PattiBarcroft's picture

It may sound cliche here but have you tried giving them feedback? :?

PierG's picture

Touché! :)

To tell the truth I was trying to adress a more general 'distributed' wrong behaviour, that the bahaviour of a person in particular.
For example, are you using techniques to "induce" a good listening process in your meetings?

PierG

kklogic's picture

Pier,
Having a parking lot board on the wall is a good way to go if the topics they are bringing up are tangents. Let everyone know they are free to put anything up on that board.

If they are providing valuable insight, but are just interrupting - my gut says it's a difference in personalities. I'm a high D and high I. It's all I can do to bite my tongue and keep these ideas and thoughts to myself. Whereas the high Cs and high Ss I work with are very measured about when they speak and how they speak.

M&M did a series of members only podcasts on each DISC letter that were very insightful. If you think what I've said might be the issue, perhaps doing some teambuilding where you discuss your DISC or whatever methodology you use will get people to be aware of their behavior.

PierG's picture

Parking lot: great suggestion. Thank you very much kklogic!!!

And yes I do know the DISC model and have listened to all the podcasts. This suggestion is great for colleagues you have a certain relationship with (directs, close colleagues). It might be harder with 'others'.

PierG

sklosky's picture

PierG,

You'd be better off if those people did not attend the meeting.

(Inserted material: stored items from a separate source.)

(** A loan that is not open for collection. *)
Definition not_open (kid : Z) (d : DB) : Prop :=
  forall k, d_kredit d !! kid = Some k -> k_Status k <> ODOBREN.

Record frozen (kid : Z) (d d' : DB) : Prop := {
  fz_plan : plan d d';
  fz_closed : not_open kid d -> not_open kid d';
  fz_rata : forall i r, d_rata d !! i = Some r -> ra_KreditID r = kid -> d_rata d' !! i = Some r
}.
#[export] Instance frozen_preorder kid : PreOrder (frozen kid).
Proof.
  split; [by intros d; split|]. intros d1 d2 d3 [A1 A2 A3] [B1 B2 B3].
  split; [by transitivity d2|auto|intros i r H1 H2; eauto].
Qed.

(** A statement that changes loans in their status columns only. *)
Lemma kredit_change_moves d m :
  (forall i, kredit_terms <$> m !! i = kredit_terms <$> d_kredit d !! i) -> moves d (set_kredit m d).
Proof.
  intros Hm. assert (Hp : plan d (set_kredit m d)) by (split; done). split; [done|]. split; [|done].
  intros i r r' H1 H2 _. cbn in H2. assert (r' = r) as -> by congruence. f_equal.
  unfold collected. cbn [d_rata set_kredit]. apply msum_ext. intros j x _. by apply paid_from_plan.
Qed.

Lemma update_kredit_moves id g f :
  (forall k k', f k = Some k' -> kredit_terms k' = kredit_terms k) ->
  preserves moves (sql (update_kredit id g f)).
Proof.
  intros Hf. apply preserves_sql; [apply _|]. intros d n d' H. unfold update_kredit in H.
  destruct (update_row _ _ _ _) as [[n' m]|] eqn:E; [|discriminate]. injection H as _ <-.
  apply kredit_change_moves. intros i.
  apply update_row_inv in E as [(_ & -> & _)|(_ & k & k' & Hk & _ & Hkk & ->)]; [done|].
  apply (fmap_insert_same kredit_terms id i k); auto.
Qed.

(** An instalment that is not paid is marked late. *)
Lemma mark_moves d i r t n :
  d_rata d !! i = Some r -> ra_StatusPlacanja r <> PLACENO ->
  moves d (set_rata (<[i := with_rata (ra_PraviDatumDospeca r) KASNI n (Some t) r]> (d_rata d)) d).
Proof.
  intros Hr Hs. set (d' := set_rata _ d). assert (Hp : plan d d').
  { split; try done; intros j.
    - by apply (fmap_insert_same rata_terms i j r).
    - intros x Hx Hp. cbn. rewrite lookup_insert_ne; [done|]. intros <-. congruence. }
  split; [done|]. split; [|done]. intros j a a' H1 H2 _. cbn in H2. assert (a' = a) as -> by congruence.
  f_equal. unfold collected.
  rewrite (msum_ext (paid_from _ d') (paid_from (r_broj_racuna a) d)) by (intros; by apply paid_from_plan).
  cbn [d_rata set_rata d']. rewrite (msum_update _ _ _ r) by done. unfold paid_from at 2 3. cbn.
  rewrite !decide_False by done. lia.
Qed.

Section operations.
Context `{DL : decimal.Lib}.
Context (retryAfter : Z) (penaltyPct : float64).

Lemma payment_plan inp e w r w' :
  ProcessInstallmentPayment inp e w = (r, w') -> plan (w_db w) (w_db w').
Proof.
  destruct r as [[]|er]; intros H.
  - apply payment_ok in H as (rata & id & r & t & rt & day & H1 & H2 & H3 & _ & H4). by eapply effect_plan.
  - unfold ProcessInstallmentPayment in H. by rewrite (Transaction_err _ _ _ _ _ H).
Qed.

My suggestion is to limit invitations where possible.

Regards,
Steve

rwwh's picture

The parking lot will work fine if they are parking lot issues. If it is a scheduled issue that you have everyone give their most important issue in turns, it may also be useful to take public notes on a whiteboard and interrupt their duplication after a few seconds with a polite "thank you for your point, we already have it marked here, next please?".

rwwh's picture

[quote="sklosky"]You'd be better off if those people did not attend the meeting.[/quote]

Are you sure? Many cases if you are trying to come to a decision in such a meeting, the power of the decision comes from the fact that everyone was present and heard. This will make it more likely to be effective.

TomW's picture

[quote="PierG"]We are often involved in meetings in which people is not listening.
If they don't interrupt, they just wait for their turn to say every time the same things no matter what has been said / discussed / decided.
Which techniques are you using to cope with this disease?
PierG[/quote]

I think this might be a place for a combination approach.

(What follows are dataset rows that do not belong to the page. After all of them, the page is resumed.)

(** C17: a loan is granted whole or not at all.  Under every failure schedule, an
    approval that returns an error changed no table; one that succeeds decided a
    pending request, stored the loan and its amortization table of one instalment a
    month ([granted]), and moved the amount from the treasury's account in the
    loan's currency to the client's account with both ledger rows, so no money was
    made.  With a working database a request that does not exist or was decided is
    answered by its own error. *)
Theorem approve_credit_spec zid e w r w' :
  ApproveCredit zid e w = (r, w') ->
  match r with
  | Err _ => w_db w' = w_db w
  | Ok k =>
      exists z n broj today i day t c row rows rt rc,
        d_kreditni_zahtev (w_db w) !! zid = Some z /\ kz_RokOtplate z = Zpos n /\
        let inp := approve_input zid (zahtev_toDomain zid z) n broj today in
        granted inp z (kr_ID k) day i t c row rows rt rc (w_db w) (w_db w') /\
        length rows = Pos.to_nat n /\
        (forall j x, rows !! j = Some x ->
           d_rata (w_db w') !! (i + Z.of_nat j) = Some x /\ ra_KreditID x = kr_ID k /\
           ra_StatusPlacanja x = NEPLACENO /\ 0 < ra_IznosRate x /\
           ra_OcekivaniDatumDospeca x = AddDate (AddDate today 1) (Z.of_nat j)) /\
        (exact_amount (kz_IznosKredita z) ->
           all_money (w_db w') = all_money (w_db w) /\
           (t <> c -> d_racun (w_db w) !! c = Some rc /\
              r_stanje_racuna <$> d_racun (w_db w') !! c = Some (r_stanje_racuna rc + kz_IznosKredita z) /\
              r_stanje_racuna <$> d_racun (w_db w') !! t = Some (r_stanje_racuna rt - kz_IznosKredita z)))
  end /\
  (no_faults e -> w_aborted w = false ->
     (d_kreditni_zahtev (w_db w) !! zid = None -> r = Err ErrKreditniZahtevNotFound) /\
     (forall z, d_kreditni_zahtev (w_db w) !! zid = Some z -> kz_Status z <> NA_CEKANJU ->
        r = Err ErrZahtevVecObradjen)).
Proof.
  intros H. split.
  - destruct r as [k|er]; [|by eapply approve_err].
    apply approve_ok in H as (z & n & broj & today & Hz & Hn & kid & day & i & t & c & row & rows & rt & rc & Hg & ->).
    exists z, n, broj, today, i, day, t, c, row, rows, rt, rc. split; [done|]. split; [done|]. cbv zeta in *.
    destruct (granted_rows _ _ _ _ _ _ _ _ _ _ _ _ _ _ _ _ Hg) as [Hl Hrows].
    split_and!; try done. intros Hex. by apply (granted_money _ _ _ _ _ _ _ _ _ _ _ _ _ _ Hg).
  - intros He Hw. pose proof (GetKreditniZahtevByID_run zid e w He Hw) as Hrun.
    unfold ApproveCredit in H. split.
    + intros Hz. rewrite Hz in Hrun. rewrite (bind_run_err _ _ _ _ _ _ Hrun) in H. by injection H as <- _.
    + intros z Hz Hs. rewrite Hz in Hrun. rewrite (bind_run _ _ _ _ _ _ Hrun) in H.
      rewrite decide_False in H by done. by injection H as <- _.
Qed.
End requests.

I like the white board idea, writing down what they say, then saying something to the effect of "Thank you for that. Now what do you think of what we were just talking about?"

PattiBarcroft's picture

PierG,

Are the meetings something you run or are you an attendee? If you run them, have you implemented ground rules? I have found it's never too late to start. If you don't run them you may want to suggest implementing them. If the parties in the meetings agree to the ground rules then you have a foundation to work on aberrant behaviors within the group. If they don't agree, you have a different set of behaviors to address.

Following are some of the ground rules we have begun using in our project update meetings:
1 - We will allow and support open and honest communication in all aspects of this project
2 - We will at all times attempt to keep the project in the best moral standard
3 - We respect the power of honesty and cooperation and apply it for the benefit of the project
4 - We listen carefully to others and expect others to listen carefully to us
5 - We respect all people involved in our industry and deal with them professionally
6 - We are sensitive to and considerate of the ethical and social issues regarding our project
7 - We will avoid conflicts of interest and will not condone conflicting roles at the same time
8 - We respect others opinions and points of view as we expect others to respect ours
9 - We accept and expect feedback on our roll and will give the same

One more question for you. Are the people you are describing being heard? Maybe they aren't listening because their ideas are not being heard either.